▶ _Your assignment_:
Review the listing and copy each line that holds the word "data".

▶ _Material for the task_:
(** [_build_and_run].  The configuration arrives as keyword arguments: a
    key that names one of the method's own parameters other than [view]
    collides with the argument passed explicitly, and a [view] key binds
    that parameter; [_build] returns nothing, so a true [view] fails on
    [model.view()]. *)
Definition _build_and_run (data : Data) (predict : bool) (title : string)
    (cross_validate : bool) (config : kwargs) : M run_out :=
  (if bool_decide
        (dom config ∩ {["data"; "predict"; "title"; "cross_validate"]} = ∅)
   then ret tt else raise TypeError) ;;
  let view := truthy (dict_get config "view" (VBool false)) in
  _build title (delete "view" config) ;;
  _fit data cross_validate ;;
  (if view then raise AttributeError else ret tt) ;;
  if predict then
    let* '(train, test) := _predict data in ret (Predictions train test)
  else
    let* v := _evaluate (Split "validation") in ret (Score v).

(** [{'std': v}] and the nested dictionaries of [features]. *)
Definition std_dict (a : list float) : gmap string float :=
  {["std" := np_std a]}.

Definition features_entry (train_results test_results : results)
  : gmap string (gmap string (gmap string float)) :=
  <["train" := <["true" := std_dict train_results.1]>
               (<["simulation" := std_dict train_results.2]> ∅)]>
  (<["test" := <["true" := std_dict test_results.1]>
              (<["simulation" := std_dict test_results.2]> ∅)]> ∅).

(** [_populate_results] *)
Definition _populate_results (model_type : string)
    (train_results test_results : results) : M unit :=
  let model_type :=
    if negb (startswith model_type "model_")
    then "model_" +:+ model_type else model_type in
  modify (fun self =>
    set_features
      (<[model_type := features_entry train_results test_results]> (features self))
      self) ;;
  let* md := mode in
  let* m := attr model_ in
  let opts := {| remove_zero := false; remove_neg := false;
                 multiclass := is_multiclass m |} in
  let* calc := lift (Metrics md train_results.1 train_results.2 opts) in
  let* mon := attr monitor in
  let* train_metrics := lift (monitor_metrics calc mon ∅) in
  let* calc := lift (Metrics md test_results.1 test_results.2 opts) in
  let* mon := attr monitor in
  let* test_metrics := lift (monitor_metrics calc mon ∅) in
  modify (fun self =>
    set_metrics
      (<[model_type := <["train" := train_metrics]>
                       (<["test" := test_metrics]> ∅)]> (metrics self))
      self).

▶ _Response box_:
Definition _build_and_run (data : Data) (predict : bool) (title : string)
        (dom config ∩ {["data"; "predict"; "title"; "cross_validate"]} = ∅)
  _fit data cross_validate ;;
    let* '(train, test) := _predict data in ret (Predictions train test)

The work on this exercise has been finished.